Figure 5.

Enhanced IL‐4R and CD40 signaling in eGC and GC B cells. (A) IL‐4R and CD40 expression levels on tonsil B cells prior to culture with IL‐4 and anti‐CD40. Data show the percentage change in MFI of anti‐IL‐4R‐ and anti‐CD40‐stained cells relative to naïve B cells. (B) STAT6 and NFκB phosphorylation levels 24 h poststimulation with IL‐4 and anti‐CD40. Data show the fold change in MFI of anti‐p‐STAT6 (Tyr641)‐ and anti‐p‐NFκB p65 (Ser536)‐stained cells relative to naïve B cells. They represent the mean ± SD and are derived from three different tonsils. (C) RT‐PCR analysis of AID, εGLT, and γGLT expression 24 h poststimulation with IL‐4 and anti‐CD40. Data represent the mean ± SD of the relative quantification (RQ) and are derived from three different tonsils. (D) RNA was isolated from the sorted naïve, memory, eGC, and GC B cells on day 0 (preculture) and day 5 of cell culture with IL‐4 and anti‐CD40 antibody, The presence of Iε‐Cμ SCTs (167 bp; direct switching) and Iε‐Cγ SCTs (202 bp; sequential switching) was determined by nested PCR. Because of the nature of the nested PCR, the intensity of the PCR band does not necessarily reflect the amounts of switching occurring in our cultures.
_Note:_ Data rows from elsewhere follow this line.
(** *** setObject *)

(** The [switch (m_state)] at the head of [setObject]: [SLANG_OK] when
    control goes on to the body. *)
Definition setObject_gate (this object : ObjPtr) : M Result :=
  let* obj := get_object this in
  match ShaderObject.m_state obj with
  | State.Initial => ret SLANG_OK
  | State.Initialized =>
      let* subObject := get_object object in
      if negb (ShaderObject.isFinalized subObject) then ret SLANG_FAIL
      else ret SLANG_OK
  | State.Finalized => ret SLANG_FAIL
  end.

Definition payloadOffsetOf (offset : ShaderOffset.t) : ShaderOffset.t :=
  {| ShaderOffset.uniformOffset := (ShaderOffset.uniformOffset offset + 16)%Z;
     ShaderOffset.bindingRangeIndex := ShaderOffset.bindingRangeIndex offset;
     ShaderOffset.bindingArrayIndex := ShaderOffset.bindingArrayIndex offset |}.

(** Case 1, the body of
    [if (offset.bindingArrayIndex >= m_objects.size())]. *)
Definition setObject_grow (obj : ShaderObject.t) (bindingArrayIndex : Z)
    : ShaderObject.t :=
  let m_objects' :=
    resize (Z.to_nat (bindingArrayIndex + 1)) None (ShaderObject.m_objects obj) in
  let stride :=
    getStride (ShaderObjectLayout.getElementTypeLayout
                 (ShaderObject.m_layout obj)) in
  ShaderObject.set_data
    (SimpleShaderObjectData.setCount (ShaderObject.m_data obj)
       (Z.of_nat (length m_objects') * stride)%Z)
    (ShaderObject.set_objects m_objects' obj).

(** Case 1: [this] is a container and [object] becomes its element.  A
    negative [bindingArrayIndex] compares as a large unsigned number with
    [m_objects.size()], the vector is resized to [bindingArrayIndex + 1]
    taken as a size, and the element store that follows is outside the
    vector: it is [Undefined]. *)
Definition setObject_container (fuel : nat) (this : ObjPtr)
    (offset : ShaderOffset.t) (object : ObjPtr) : M Result :=
  let* obj := get_object this in
  let layout := ShaderObject.m_layout obj in
  let index := ShaderOffset.bindingArrayIndex offset in
  if (index <? 0)%Z then undefined
  else
    let obj :=
      if (Z.of_nat (length (ShaderObject.m_objects obj)) <=? index)%Z
      then setObject_grow obj index else obj in
    let* m_objects' := vec_set (ShaderObject.m_objects obj) index (Some object) in
    let* _ := put_object this (ShaderObject.set_objects m_objects' obj) in
    let elementTypeLayout := ShaderObjectLayout.getElementTypeLayout layout in
    let* (r, payloadOffset, specializationArgs) :=
      match getKind elementTypeLayout with
      | Kind.Interface =>
          let existentialType := getType elementTypeLayout in
          let* (r, concreteType) := getSpecializedShaderObjectType object in
          if SLANG_FAILED r then ret (r, offset, [])
          else
            let* r :=
              setExistentialHeader this existentialType
                (slangType concreteType) offset in
            if SLANG_FAILED r then ret (r, offset, [])
            else ret (SLANG_OK, payloadOffsetOf offset,
                      ExtendedShaderObjectTypeList.add [] concreteType)
      | _ =>
          (* the result of the call is dropped *)
          let* (_, specializationArgs) :=
            collectSpecializationArgs fuel object [] in
          ret (SLANG_OK, offset, specializationArgs)
      end in
    SLANG_RETURN_ON_FAIL r (
      let* subObject := get_object object in
      let* r :=
        setData this payloadOffset
          (SimpleShaderObjectData.getBuffer (ShaderObject.m_data subObject)) in
      SLANG_RETURN_ON_FAIL r (
        let* _ := setSpecializationArgsForContainerElement this specializationArgs in
        ret SLANG_OK)).

(** Cases 2 and 3: [object] goes into a field of [this]. *)
Definition setObject_field (this : ObjPtr) (offset : ShaderOffset.t)
    (object : ObjPtr) : M Result :=
  let* obj := get_object this in
  let layout := ShaderObject.m_layout obj in
  if (ShaderOffset.bindingRangeIndex offset <? 0)%Z
  then ret SLANG_E_INVALID_ARG
  else if (ShaderObjectLayout.getBindingRangeCount layout
           <=? ShaderOffset.bindingRangeIndex offset)%Z
  then ret SLANG_E_INVALID_ARG
  else
    let bindingRangeIndex := ShaderOffset.bindingRangeIndex offset in
    let* bindingRange := getBindingRange layout bindingRangeIndex in
    let* m_objects' :=
      vec_set (ShaderObject.m_objects obj)
        (BindingRangeInfo.subObjectIndex bindingRange
         + ShaderOffset.bindingArrayIndex offset)%Z
        (Some object) in
    let* _ := put_object this (ShaderObject.set_objects m_objects' obj) in
    match BindingRangeInfo.bindingType bindingRange with
    | BindingType.ExistentialValue =>
        let* subObject := get_object object in
        let concreteTypeLayout :=
          ShaderObjectLayout.getElementTypeLayout
            (ShaderObject.m_layout subObject) in
        let concreteType := getType concreteTypeLayout in
        let existentialTypeLayout :=
          getBindingRangeLeafTypeLayout
            (ShaderObjectLayout.getElementTypeLayout layout)
            bindingRangeIndex in
        let existentialType := getType existentialTypeLayout in
        let* r := setExistentialHeader this existentialType concreteType offset in
        SLANG_RETURN_ON_FAIL r (
          let payloadOffset := payloadOffsetOf offset in
          if _doesValueFitInExistentialPayload concreteTypeLayout
               existentialTypeLayout
          then
            let* subObject := get_object object in
            (* the result of setData is dropped *)
            let* _ :=
              setData this payloadOffset
                (SimpleShaderObjectData.getBuffer
                   (ShaderObject.m_data subObject)) in
            ret SLANG_OK
          else ret SLANG_E_NOT_IMPLEMENTED)
    | BindingType.MutableRawBuffer
    | BindingType.RawBuffer =>
        let* subObject := get_object object in
        let* buffer :=
          getBufferResource object
            (ShaderObjectLayout.getElementTypeLayout
               (ShaderObject.m_layout subObject))
            (BindingRangeInfo.bindingType bindingRange) in
        match buffer with
        | Some buffer =>
            let* _ := setBinding this offset buffer in ret SLANG_OK
        | None => ret SLANG_OK
        end
    | _ => ret SLANG_OK
    end.

(** [setObject(offset, object)], [object] not null. *)
Definition setObject (fuel : nat) (this : ObjPtr) (offset : ShaderOffset.t)
    (object : ObjPtr) : M Result :=
  let* gate := setObject_gate this object in
  if SLANG_FAILED gate then ret gate
  else
    let* obj := get_object this in
    if negb (bool_decide
               (ShaderObjectLayout.getContainerType (ShaderObject.m_layout obj)
                = ShaderObjectContainerType.None))
    then setObject_container fuel this offset object
    else setObject_field this offset object.

(** *** setSpecializationArgs *)

(** A negative [objectIndex] compares as a large unsigned number with the
    size of the vector; the resize and the element access that follow are
    [Undefined]. *)
Definition setSpecializationArgs (this : ObjPtr) (offset : ShaderOffset.t)
    (args : list SpecializationArg.t) : M Result :=
  let* obj := get_object this in
  if ShaderObject.isFinalized obj then ret SLANG_FAIL
  else
    let layout := ShaderObject.m_layout obj in
    if negb (bool_decide (ShaderObjectLayout.getContainerType layout
                          = ShaderObjectContainerType.None))
    then
      let* (r, argList) :=
        getExtendedShaderTypeListFromSpecializationArgs [] args in
      SLANG_RETURN_ON_FAIL r (
        let* _ := setSpecializationArgsForContainerElement this argList in
        ret SLANG_OK)
    else if (ShaderOffset.bindingRangeIndex offset <? 0)%Z
    then ret SLANG_E_INVALID_ARG
    else if (ShaderObjectLayout.getBindingRangeCount layout
             <=? ShaderOffset.bindingRangeIndex offset)%Z
    then ret SLANG_E_INVALID_ARG
    else
      let* bindingRange :=
        getBindingRange layout (ShaderOffset.bindingRangeIndex offset) in
      let objectIndex :=
        (BindingRangeInfo.subObjectIndex bindingRange
         + ShaderOffset.bindingArrayIndex offset)%Z in
      if (objectIndex <? 0)%Z then undefined
      else
        let userArgs := ShaderObject.m_userProvidedSpecializationArgs obj in
        let userArgs :=
          if (Z.of_nat (length userArgs) <=? objectIndex)%Z
          then resize (Z.to_nat (objectIndex + 1)) None userArgs
          else userArgs in
        (* the entry is a fresh list or a cleared one: empty either way *)
        let* (r, list_) :=
          getExtendedShaderTypeListFromSpecializationArgs
            (ExtendedShaderObjectTypeList.clear []) args in
        let* _ :=
          modify_object this
            (ShaderObject.set_userProvidedSpecializationArgs
               (<[Z.to_nat objectIndex := Some list_]> userArgs)) in
        SLANG_RETURN_ON_FAIL r (ret SLANG_OK).

(** *** finalize *)

(** [for (const auto& object : m_objects)] of [finalize]; [finalize_] is
    the recursive call. *)
Fixpoint finalize_objects (finalize_ : ObjPtr → M Result)
    (m_objects : list (option ObjPtr)) : M Result :=
  match m_objects with
  | [] => ret SLANG_OK
  | None :: rest => finalize_objects finalize_ rest
  | Some object :: rest =>
      let* o := get_object object in
      if negb (ShaderObject.isFinalized o) then
        let* r := finalize_ object in
        SLANG_RETURN_ON_FAIL r (finalize_objects finalize_ rest)
      else finalize_objects finalize_ rest
  end.

(** [finalize()]; [fuel] bounds the depth of the recursion into
    sub-objects. *)
Fixpoint finalize (fuel : nat) (this : ObjPtr) : M Result :=
  match fuel with
  | O => out_of_fuel
  | S fuel' =>
      let* obj := get_object this in
      (* SLANG_RHI_ASSERT(m_state == State::Initialized) *)
      if bool_decide (ShaderObject.m_state obj = State.Finalized)
      then ret SLANG_FAIL
      else
        let* r := finalize_objects (finalize fuel') (ShaderObject.m_objects obj) in
        SLANG_RETURN_ON_FAIL r (
          let* _ := modify_object this (ShaderObject.set_state State.Finalized) in
          ret SLANG_OK)
  end.

End ShaderObjectBaseImpl.

(** ** A reference instance of the collaborators

    The examples below run the member functions on concrete worlds.  They
    take the collaborators from here: ordinary data is written by copying
    into the byte buffer, as the derived shader objects do. *)
Module Reference.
The positive control was cDNA from an IL‐4‐ and anti‐CD40‐stimulated tonsil B‐cell culture that yielded high percentages of IgE⁺ cells. The negative control was distilled H₂O. Data are representative of three experiments. M = size marker, and bp = the size of the cDNA in base pairs (*P < 0.05, **P < 0.01, ***P < 0.001).